» REQUIREMENT: Find the line containing "intros Hf. revert" in the listing below. Repeat it exactly, along with each following line up to and including the one containing "rewrite (pbind_run (on_stats".

» INPUT DATA:
Lemma send_chunk_run file_id i s :
  is_byte file_id → 0 ≤ i < total_chunks f →
  send_chunk f file_id i s =
    (inr tt, Server (inc_sent (stats s)) (socket s ++ [data_pkt file_id i (slice (i * CHUNK_SIZE) CHUNK_SIZE d)])).
Proof.
  intros Hf Hi. unfold send_chunk. rewrite chunk_some by done. pose proof chunks_u32.
  destruct (chunk_bytes i _ (chunk_some i Hi)) as (_ & _ & Hl & _).
  erewrite pbind_run by (apply data_packet_run; [done|unfold is_u32; lia|unfold CHUNK_SIZE in *; lia]). done.
Qed.

Lemma send_range_run n file_id i s :
  is_byte file_id → 0 ≤ i → i + Z.of_nat n ≤ total_chunks f →
  ∃ t, send_range n f file_id i s =
    (inr tt, Server t (socket s ++ map (λ j, let k := i + Z.of_nat j in data_pkt file_id k (slice (k * CHUNK_SIZE) CHUNK_SIZE d)) (seq 0 n))).
Proof.
  intros Hf. revert i s. induction n as [|n IH]; intros i s Hi Hn; cbn [send_range].
  - exists (stats s). cbn. rewrite app_nil_r. by destruct s.
  - rewrite (pbind_run _ _ _ _ _ (send_chunk_run file_id i s Hf ltac:(lia))).
    destruct (IH (i + 1) (Server (inc_sent (stats s)) (socket s ++ [data_pkt file_id i (slice (i * CHUNK_SIZE) CHUNK_SIZE d)])))
      as [t ->]; [lia|lia|]. exists t. cbn [socket seq map]. rewrite <- app_assoc. cbn [app]. rewrite Z.add_0_r.
    do 4 f_equal. rewrite <- seq_shift, map_map. apply map_ext. intros j. cbv beta zeta.
    by replace (i + 1 + Z.of_nat j) with (i + Z.of_nat (S j)) by lia.
Qed.
End Loaded.

Lemma serve_response files m data s r s1 :
  handle_message files data s = (inr (Some r), s1) → r ≠ [] → m = Server (stats s1) (socket s1 ++ [r]) →
  serve files data s = (inr tt, m).
Proof. intros E Hr ->. unfold serve. rewrite (pbind_run _ _ _ _ _ E). by destruct r. Qed.

Lemma serve_silent files data s s1 : handle_message files data s = (inr None, s1) → serve files data s = (inr tt, s1).
Proof. intros E. unfold serve. by rewrite (pbind_run _ _ _ _ _ E). Qed.

(** *** The replies to a request *)

Section Replies.
(** The files on disk. *)
Context (served : Z → option (list Z)) (Hserved : ∀ id d, served id = Some d → len d < 2 ^ 32).

Definition stores (id : Z) : option FileStore := load_file <$> served id.

Definition meta_req (file_id : Z) : list Z := [MSG_META_REQ; file_id; 0; 0].
Definition range_req (file_id start count : Z) : list Z := [MSG_DATA_RANGE_REQ; file_id] ++ put_be16 count ++ [0; 0; 0; 0] ++ put_be32 start.
Definition chunk_pkt (file_id : Z) (d : list Z) (i : Z) : list Z := data_pkt file_id i (slice (i * CHUNK_SIZE) CHUNK_SIZE d).

Lemma serve_meta file_id d s :
  is_byte file_id → served file_id = Some d →
  ∃ t, serve stores (meta_req file_id) s = (inr tt, Server t (socket s ++ [meta_resp file_id (load_file d)])).
Proof.
  intros Hf Hd. pose proof (Hserved _ _ Hd) as Hl. pose proof (len_nonneg d). pose proof (chunks_u32 d Hl).
  eexists. apply (serve_response _ _ _ _ (meta_resp file_id (load_file d)) (Server (inc_meta (inc_received (stats s))) (socket s)));
    [|done|reflexivity]. unfold handle_message, meta_req.
  rewrite (pbind_run (on_stats inc_received) _ s tt _ eq_refl). unfold except, handle_meta_req.
  change (MSG_META_REQ =? MSG_META_REQ) with true. cbv iota.
  erewrite pbind_run by reflexivity. change (len [MSG_META_REQ; file_id; 0; 0] <? 4) with false. cbv iota zeta.
  change (byte_at [MSG_META_REQ; file_id; 0; 0] 1) with file_id. unfold stores. rewrite Hd. cbn [fmap option_fmap option_map].
  erewrite pbind_run by (change (size (load_file d)) with (len d); pack_fields). reflexivity.
Qed.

» YOUR RESPONSE:
  intros Hf. revert i s. induction n as [|n IH]; intros i s Hi Hn; cbn [send_range].
  - exists (stats s). cbn. rewrite app_nil_r. by destruct s.
  - rewrite (pbind_run _ _ _ _ _ (send_chunk_run file_id i s Hf ltac:(lia))).
    destruct (IH (i + 1) (Server (inc_sent (stats s)) (socket s ++ [data_pkt file_id i (slice (i * CHUNK_SIZE) CHUNK_SIZE d)])))
      as [t ->]; [lia|lia|]. exists t. cbn [socket seq map]. rewrite <- app_assoc. cbn [app]. rewrite Z.add_0_r.
    do 4 f_equal. rewrite <- seq_shift, map_map. apply map_ext. intros j. cbv beta zeta.
    by replace (i + 1 + Z.of_nat j) with (i + Z.of_nat (S j)) by lia.
Qed.
End Loaded.

Lemma serve_response files m data s r s1 :
  handle_message files data s = (inr (Some r), s1) → r ≠ [] → m = Server (stats s1) (socket s1 ++ [r]) →
  serve files data s = (inr tt, m).
Proof. intros E Hr ->. unfold serve. rewrite (pbind_run _ _ _ _ _ E). by destruct r. Qed.

Lemma serve_silent files data s s1 : handle_message files data s = (inr None, s1) → serve files data s = (inr tt, s1).
Proof. intros E. unfold serve. by rewrite (pbind_run _ _ _ _ _ E). Qed.

(** *** The replies to a request *)

Section Replies.
(** The files on disk. *)
Context (served : Z → option (list Z)) (Hserved : ∀ id d, served id = Some d → len d < 2 ^ 32).

Definition stores (id : Z) : option FileStore := load_file <$> served id.

Definition meta_req (file_id : Z) : list Z := [MSG_META_REQ; file_id; 0; 0].
Definition range_req (file_id start count : Z) : list Z := [MSG_DATA_RANGE_REQ; file_id] ++ put_be16 count ++ [0; 0; 0; 0] ++ put_be32 start.
Definition chunk_pkt (file_id : Z) (d : list Z) (i : Z) : list Z := data_pkt file_id i (slice (i * CHUNK_SIZE) CHUNK_SIZE d).

Lemma serve_meta file_id d s :
  is_byte file_id → served file_id = Some d →
  ∃ t, serve stores (meta_req file_id) s = (inr tt, Server t (socket s ++ [meta_resp file_id (load_file d)])).
Proof.
  intros Hf Hd. pose proof (Hserved _ _ Hd) as Hl. pose proof (len_nonneg d). pose proof (chunks_u32 d Hl).
  eexists. apply (serve_response _ _ _ _ (meta_resp file_id (load_file d)) (Server (inc_meta (inc_received (stats s))) (socket s)));
    [|done|reflexivity]. unfold handle_message, meta_req.
  rewrite (pbind_run (on_stats inc_received) _ s tt _ eq_refl). unfold except, handle_meta_req.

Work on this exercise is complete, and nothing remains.